Закончив прием, доктор Макдьюи кивнул Энгусу Педди, переждавшему всех.
— Заходи, — сказал он. — Прости, что задержал. На этих идиотов все время уходит. Ну, что с ней? Перекормил конфетами? Сколько же тебе повторять? Он и не заметил, что причисляет к идиотам своего друга.
— Правда твоя, Эндрью, — виновато ответил священник. — Но что мне делать? Она так умильно служит на задних лапках.
Ветеринар нагнулся, понюхал собаку, потрогал ее брюхо и поморщился.
— М-да,-сказал он. -Еще хуже стало… Что же ты, Божий человек, не можешь себя обуздать? Зачем пса перекармливаешь?
— Ну какой я Божий человек! — возразил Энгус Педди. — Я — Его служитель, знаешь — из служащих, которые добирают сердцем, где не хватает ума. Лучшие люди идут в армию, в политику, в адвокаты, а Богу достаются такие, как я.
Макдьюи весело и нежно посмотрел на него.
— По-твоему, ваш Бог любит все это подхалимство? — спросил он.
— По-моему, — парировал Энгус, — Он ошибся только раз: когда позволил нам представить Его по нашему образу и подобию. Хотя нет, это мы сами придумали, это же нам лестно, а не Ему.
Макдьюи залился лающим смехом.
— Ах, вот что! — обрадовался он. — Значит, человек наделил Бога своими пороками и теперь, когда молится, ориентируется на них. Священник погладил собаку по голове.
— Когда Бог наказал Адама, — медленно произнес он, — мы стали братьями не Ему, а вот ей. Довольно смешной приговор. Бог шутит редко, но метко. Эндрью Макдьюи не ответил.

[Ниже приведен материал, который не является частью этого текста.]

(** A fresh run, event by event. *)
Lemma fresh_run_closed (net : string → nat → outcome)
  (json_loads : string → option pyval) (camel : list string → dict → dict)
  (add_group : string → string) (client : Session) (cache_key : string)
  (store : bool) (order1 order2 : list nat) :
  let queried := _query net json_loads client order1 order2 in
  let run :=
    fresh_run net json_loads camel add_group client cache_key store order1 order2 in
  match queried.2 with
  | Ok v =>
    ∃ hosts,
      v = PyDict [("cons3rt", PyList hosts)] ∧
      let populated := Plugin._populate camel add_group [("cons3rt", PyList hosts)] in
      run = (map Net queried.1 ++ map Inventory populated.1
             ++ match populated.2 with
                | Ok _ => if store then [CacheSet cache_key [("cons3rt", PyList hosts)]]
                          else []
                | _ => []
                end,
             populated.2)
  | Raise e => run = (map Net queried.1, Raise e)
  | Hang => run = (map Net queried.1, Hang)
  end.
Proof.
  intros queried run. subst queried run.
  pose proof (query_returns_a_dict net json_loads client order1 order2) as Hdict.
  unfold fresh_run, relabel.
  destruct (_query net json_loads client order1 order2) as [qevs [v|e|]];
    cbn [fst snd] in *; [|done..].
  destruct (Hdict v eq_refl) as [hosts ->]. exists hosts. split; [done|]. cbv zeta.
  rewrite bind_ok. cbn [py_dict lift fst snd]. rewrite app_nil_r, bind_ok.
  destruct (Plugin._populate camel add_group [("cons3rt", PyList hosts)])
    as [pevs [[]|e|]]; cbn [fst snd].
  - rewrite bind_ok. destruct store; cbn [emit ret fst snd]; by rewrite ?app_nil_r.
  - unfold bind at 1. cbn [fst snd]. by rewrite app_nil_r.
  - unfold bind at 1. cbn [fst snd]. by rewrite app_nil_r.
Qed.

— А ты, — продолжал священник, уводя спор с опасного пути, — даже не веришь в это родство. Я вот люблю ее, беднягу, и жалею, как самого себя. Скажи, Эндрью, неужели ты их не полюбил? Неужели у тебя не разрывается сердце, когда она на тебя жалобно и доверчиво смотрит?
Нет, — отвечал Макдьюи. — Я хоть и собачий, но доктор. Если у врача будет разрываться сердце из-за каждого пациента или родственника, он долго не протянет. Не намерен расходовать чувства на этих тунеядцев.
Преподобный Энгус Педди пошел на него с другого фланга.
— Неужели ты не мог, — спросил он, — помочь собачке Лагган? Зачем ты ее усыпил?
Макдьюи стал красным, как его борода, а глаза его потемнели.
— Что, вдова жаловалась? — сказал он.
— А если бы и жаловалась? Нет, она ничего не говорила, только мучилась. Я видел ее глаза, когда она шла к дверям. Теперь она одна на всем свете.